The task: Once the line with "(config : MLInferenceConfig)." is found in the entries below, print it and each following line exactly, stopping after the line with "Ok (if fgt (scale"; print nothing else.

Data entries
(* ===== verification/Inference.v ===== *)
(** * The inference pipeline

    A loaded model at work: preprocessing of features, the run of the stages in
    chunks, the rules that turn outputs into detections (core/inference/runner.rs,
    model_adapter.rs, model_loader.rs), and the circuit breaker around them.  The
    natural logarithm is the platform's. *)

From Stdlib Require Import ZArith Lia List Ascii String.
From Corelib Require Import SpecFloat.
From stdpp Require Import base list gmap strings.
From S2P Require Import Prelude Abi RStr Float IpAddr Event FlowTracker Features Manifest Onnx.

Local Open Scope string_scope.
Local Open Scope Z_scope.

(** ** Parameters of the preprocessing (domain/detection/ml_inference_config.rs) *)

Record ClipParams : Type := mk_clip { clip_lower : float; clip_upper : float }.
Record MinMaxParams : Type := mk_minmax { mm_min : float; mm_max : float }.
Record RobustParams : Type := mk_robust { center : float; scale : float }.
Record QuantileParams : Type := mk_quantile { values : list float; quantiles : list float }.
Record MLInferenceConfig : Type := mk_inference_config {
  ae_feature_names : list string; ae_clip_params : gmap string ClipParams;
  ae_scaler_mean : list float; ae_scaler_std : list float;
  ae_post_clip_min : float; ae_post_clip_max : float; classifier_feature_names : list string;
  minmax_params : gmap string MinMaxParams; robust_params : gmap string RobustParams;
  quantile_params : gmap string QuantileParams }.
Definition num_ae_features (c : MLInferenceConfig) : nat := length (ae_feature_names c).

Abbreviation scalar_map := (gmap string (list float)).
Abbreviation matrix_map := (gmap string (list (list float))).

(** [f64::ln] *)
Class Ln : Type := ln : float -> float.

(** ** Preprocessing *)

(** The search of [quantile_transform] behind the point [(low_value, low_quantile)]. *)
Fixpoint quantile_loop (value low_value low_quantile : float) (values quantiles : list float) : float :=
  match values, quantiles with
  | high_value :: values, high_quantile :: quantiles =>
      if fle value high_value then
        let span := f64_sub high_value low_value in
        if fle span fzero then high_quantile
        else
          let ratio := f64_div (f64_sub value low_value) span in
          f64_add low_quantile (f64_mul ratio (f64_sub high_quantile low_quantile))
      else quantile_loop value high_value high_quantile values quantiles
  | _, _ => low_quantile
  end.
Definition quantile_transform (value : float) (values quantiles : list float) : result Fault float :=
  if negb (length values =? length quantiles)%nat || (length values <? 2)%nat then Err Failed
  else
    match values, quantiles with
    | v :: values, q :: quantiles => if fle value v then Ok q else Ok (quantile_loop value v q values quantiles)
    | _, _ => Err Panicked
    end.

Section Preprocessing.
Context `{L : Ln} (config : MLInferenceConfig).

Definition apply_preprocessing_step (feature_name : string) (value : float) (step : PreprocessingStep) : result Fault float :=
  match step with
  | StandardScaler _ =>
      let! (idx, _) := list_find (eq feature_name) (ae_feature_names config) else Err Failed in
      let! mean := ae_scaler_mean config !! idx else Err Failed in
      let! std := ae_scaler_std config !! idx else Err Failed in
      Ok (if fgt std fzero then f64_div (f64_sub value mean) std else fzero)
  | MinMaxScaler _ =>
      let! params := minmax_params config !! feature_name else Err Failed in
      let range := f64_sub (mm_max params) (mm_min params) in
      Ok (if fgt range fzero then f64_div (f64_sub value (mm_min params)) range else fzero)
  | RobustScaler _ =>
      let! params := robust_params config !! feature_name else Err Failed in
      Ok (if fgt (scale params) fzero then f64_div (f64_sub value (center params)) (scale params) else fzero)
  | LogTransform offset =>
      let shifted := f64_add value (f64_of_f32 offset) in
      if fle shifted fzero then Err Failed else Ok (ln shifted)
  | Clip min max =>
      (* [clamp] panics unless min <= max *)
      if fle (f64_of_f32 min) (f64_of_f32 max) then Ok (fclamp value (f64_of_f32 min) (f64_of_f32 max)) else Err Panicked
  | Quantile _ =>
      let! params := quantile_params config !! feature_name else Err Failed in
      quantile_transform value (values params) (quantiles params)
  end.

Fixpoint apply_steps (feature_name : string) (value : float) (steps : list PreprocessingStep) : result Fault float :=
  match steps with
  | [] => Ok value
  | step :: steps => let? value := apply_preprocessing_step feature_name value step in apply_steps feature_name value steps
  end.
Definition preprocess_pipeline_feature (flow : FlowSnapshot) (feature_name : string) (steps : list PreprocessingStep) :
    result Fault float :=
  apply_steps feature_name (get (sn_feature_stats flow) feature_name) steps.

(** ** Stages *)

Record PipelineStageAdapter : Type := mk_adapter {
  sa_id : string; sa_kind : StageKind; sa_model : ModelRuntime; sa_batch_size : nat; sa_n_features : nat;
  sa_inputs : list StageInputSpec; sa_preprocessing : list PreprocessingStep; sa_output_heads : list OutputHeadSpec }.

Definition stage_input_value (stage : PipelineStageAdapter) (scalar_outputs : scalar_map) (row_idx : nat)
    (flow : FlowSnapshot) (input : StageInputSpec) : result Fault float :=
  match source input with
  | Feature =>
      let? v := preprocess_pipeline_feature flow (in_name input) (sa_preprocessing stage) in
      Ok (f32_of_f64 v)
  | StageOutput =>
      let! source_stage := in_stage input else Err Failed in
      let! source_output := in_output input else Err Failed in
      let! values := scalar_outputs !! stage_output_key source_stage source_output else Err Failed in
      let! value := values !! row_idx else Err Failed in
      Ok value
  end.
Definition pipeline_stage_rows (stage : PipelineStageAdapter) (flows : list FlowSnapshot) (scalar_outputs : scalar_map) :
    result Fault (list (list float)) :=
  try_map (fun '(row_idx, flow) => try_map (stage_input_value stage scalar_outputs row_idx flow) (sa_inputs stage))
    (imap pair flows).

(** [append_stage_tensors], one tensor *)
Definition append_tensor (acc : scalar_map * matrix_map) (t : RuntimeTensor) : scalar_map * matrix_map :=
  let '(scalars, matrices) := acc in
  match t with
  | Scalar name values => (<[name := (default [] (scalars !! name) ++ values)%list]> scalars, matrices)
  | Matrix name rows => (scalars, <[name := (default [] (matrices !! name) ++ rows)%list]> matrices)
  end.
Definition append_stage_tensors (acc : scalar_map * matrix_map) (tensors : list RuntimeTensor) : scalar_map * matrix_map :=
  fold_left append_tensor tensors acc.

Task response:
Context `{L : Ln} (config : MLInferenceConfig).

Definition apply_preprocessing_step (feature_name : string) (value : float) (step : PreprocessingStep) : result Fault float :=
  match step with
  | StandardScaler _ =>
      let! (idx, _) := list_find (eq feature_name) (ae_feature_names config) else Err Failed in
      let! mean := ae_scaler_mean config !! idx else Err Failed in
      let! std := ae_scaler_std config !! idx else Err Failed in
      Ok (if fgt std fzero then f64_div (f64_sub value mean) std else fzero)
  | MinMaxScaler _ =>
      let! params := minmax_params config !! feature_name else Err Failed in
      let range := f64_sub (mm_max params) (mm_min params) in
      Ok (if fgt range fzero then f64_div (f64_sub value (mm_min params)) range else fzero)
  | RobustScaler _ =>
      let! params := robust_params config !! feature_name else Err Failed in
      Ok (if fgt (scale params) fzero then f64_div (f64_sub value (center params)) (scale params) else fzero)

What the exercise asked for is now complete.